Drei Geschichten — eine Gemeinde
Олександр Харченко, Bewohner von Білогородка, hat eine schwere, hoch sitzende Beinamputation. Die vorherige Prothese passte nicht, und derzeit sitzt er im Rollstuhl. Kürzlich hat ein Sturz mit einer Verletzung des zweiten Beins die Lage zusätzlich verschärft. Derzeit unterzieht sich Олександр weiteren Untersuchungen — danach werden die Fachleute die optimale Lösung festlegen.
Юрій Павлюк — gebürtig aus Закарпаття, lebt seit über 20 Jahren in Білогородка. Er ging an die Front als Teil der ЗСУ aus den Reihen der ДФТГ der Gemeinde. Er hat eine Armamputation. Bei МСОР wurde bestätigt — sie werden helfen.
Микола Лапань — ehemaliger Mitarbeiter der Verwaltung für Zivilschutz des Gemeinderates von Білогородка. Seit den ersten Tagen der großangelegten Invasion trat er zur Verteidigung der Ukraine an und gehörte zu den ersten, die schwere Verwundungen erlitten — Amputation von Arm und Bein. Eine Armprothese ist bereits vorhanden, die Beinprothese muss ersetzt werden. Die Fachleute des Zentrums sind bereit zu helfen.
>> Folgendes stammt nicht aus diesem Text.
(** * TemplateModule.js: the proof-of-existence panel

    A shallow embedding of [src/TemplateModule.js]: the file-hashing glue
    ([bufferToDigest]), the subscription effect ([useEffect]), the rendered
    transaction buttons ([Main]) and the guard of the exported component
    ([TemplateModule]).

    External packages ([@polkadot/util-crypto], the chain client, React) are
    not part of the file: the hash primitive is a section variable, the chain
    client is represented by the values and handles it delivers, and React
    state is a record updated by the setters the component calls. *)

From Stdlib Require Import NArith ZArith List String Ascii Strings.Byte.
From Stdlib Require Import HexadecimalString Lia.
From stdpp Require Import base option gmap strings.
Import ListNotations.

Local Open Scope string_scope.

(** ** JavaScript primitives used by the component *)

Module JS.

(** Exceptions a call can raise. *)
Inductive Exn : Type :=
| TypeError (msg : string)
| LibError (msg : string).

(** The outcome of an expression that may throw. *)
Inductive Result (A : Type) : Type :=
| Ok (a : A)
| Throw (e : Exn).
Arguments Ok {A} a.
Arguments Throw {A} e.

(** The values the component stores in [currentValue] and [formValue]:
    numbers and strings. *)
Inductive Value : Type :=
| VNum (n : Z)
| VStr (s : string).

(** [!!s] on a string: only the empty string is falsy. *)
Definition truthy_string (s : string) : bool :=
  match s with
  | EmptyString => false
  | String _ _ => true
  end.

(** [Number.prototype.toString(16)] on a non-negative integer: lowercase
    digits, no leading zero, ["0"] for zero. *)
Definition toString16 (n : N) : string :=
  NilZero.string_of_uint (N.to_hex_uint n).

(** [padString] repeated [n] times. *)
Fixpoint repeat_string (padString : string) (n : nat) : string :=
  match n with
  | O => ""
  | S n' => padString ++ repeat_string padString n'
  end.

(** [String.prototype.padStart(targetLength, padString)]: a string already
    long enough, or an empty pad, gives the string back; otherwise the pad
    is repeated and cut to the missing length. *)
Definition padStart (targetLength : nat) (padString : string) (s : string)
  : string :=
  let len := String.length s in
  if (targetLength <=? len)%nat then s
  else match padString with
       | EmptyString => s
       | _ =>
           let fillLen := (targetLength - len)%nat in
           substring 0 fillLen (repeat_string padString fillLen) ++ s
       end.

(** [Array.prototype.join(separator)] on an array of strings. *)
Definition join (separator : string) (parts : list string) : string :=
  String.concat separator parts.

(** [new Uint8Array(buffer)]: the bytes of the buffer; [null] (a reader that
    has no result) gives the empty array. *)
Definition Uint8Array (buffer : option (list byte)) : list byte :=
  match buffer with
  | Some bytes => bytes
  | None => []
  end.

End JS.

Import JS.

(** ** Hexadecimal encoding (lines 33-35) *)

Module Hex.

(** The arrow function [(b) => b.toString(16).padStart(2, '0')]. *)
Definition byte_to_hex (b : byte) : string :=
  padStart 2 "0" (toString16 (Byte.to_N b)).

(** [Array.from(new Uint8Array(result)).map(...).join('')]. *)
Definition content (result : option (list byte)) : string :=
  join "" (map byte_to_hex (Uint8Array result)).

(** *** The encoding as the specification words it *)

(** The sixteen lowercase base-16 digits, by value. *)
Definition digits : string := "0123456789abcdef".

(** The digit of a value below 16. *)
Definition digit (d : N) : ascii :=
  match String.get (N.to_nat d) digits with
  | Some c => c
  | None => "f"%char
  end.

(** A byte as exactly two digits, high nibble first. *)
Definition two_digits (b : byte) : string :=
  let n := Byte.to_N b in
  String (digit (n / 16)) (String (digit (n mod 16)) "").

(** The bytes rendered one after the other. *)
Fixpoint hex_encode (B : list byte) : string :=
  match B with
  | [] => ""
  | b :: B' => two_digits b ++ hex_encode B'
  end.

(** The value of a lowercase base-16 digit: its place in [digits]. *)
Definition digit_value (c : ascii) : option N :=
  match String.index 0 (String c "") digits with
  | Some i => Some (N.of_nat i)
  | None => None
  end.

Definition is_lower_hex (c : ascii) : bool :=
  match digit_value c with
  | Some _ => true
  | None => false
  end.

(** Decoding: two digits per byte; anything else is refused. *)
Fixpoint hex_decode (s : string) : option (list byte) :=
  match s with
  | EmptyString => Some []
  | String hi (String lo rest) =>
      match digit_value hi, digit_value lo, hex_decode rest with
      | Some h, Some l, Some B =>
          match Byte.of_N (16 * h + l) with
          | Some b => Some (b :: B)
          | None => None
          end
      | _, _, _ => None
      end
  | String _ EmptyString => None
  end.

Fixpoint all_chars (p : ascii -> bool) (s : string) : bool :=
  match s with
  | EmptyString => true
  | String c s' => p c && all_chars p s'
  end.

End Hex.

(** ** The component's data *)

Module Component.

(** [BN.prototype.toNumber()] of the chain client's integers: refused above
    53 bits, as a JavaScript number cannot hold more. *)
Definition toNumber (n : N) : Result Z :=
  if (n <? 2 ^ 53)%N then Ok (Z.of_N n)
  else Throw (LibError "Number can only safely store up to 53 bits").

(** The range of the chain's [u32]. *)
Definition is_u32 (n : N) : Prop := (n < 2 ^ 32)%N.

(** The selected account handed down by the parent. *)
Record AccountPair : Type := { address : string }.

(** [props]: [accountPair] is [None] while the parent has no account
    ([null]); reading a property of it then throws. *)
Record Props : Type := { accountPair : option AccountPair }.

(** The six [useState] cells of [Main] (lines 17-25). *)
Record State : Type := {
  status : string;
  digest : string;
  owner : string;
  block : Z;
  currentValue : Value;
  formValue : Value
}.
«Trotz der schweren Verwundungen führt Микола ein aktives Leben — er arbeitet in einem der Betriebe der Gemeinde. Mit seinem eigenen Beispiel demonstriert er die Kraft des Geistes und seine Unbeugsamkeit»
– Антон Овсієнко, Dorfvorsteher von Білогородка
Erfahrung der Gemeinde — für die gesamte Region Kiew
Die Zusammenarbeit der Gemeinde Білогородка mit МСОР Україна hat bereits andere Gemeinden der Kiewer Region aufmerksam gemacht. In der vergangenen Woche berichtete der Dorfvorsteher Антон Овсієнко in einer Live-Sendung des Fernsehsenders «Апостроф» über diese Kooperation und betonte: Die Gemeinde ist bereit, ihre Erfahrungen mit allen zu teilen, die ihren Veteranen helfen wollen.
Für Menschen, die ihre Gesundheit für die Ukraine geopfert haben, ist die Prothesenversorgung nicht nur ein medizinischer Eingriff. Es ist die Chance, zu sich selbst zurückzukehren.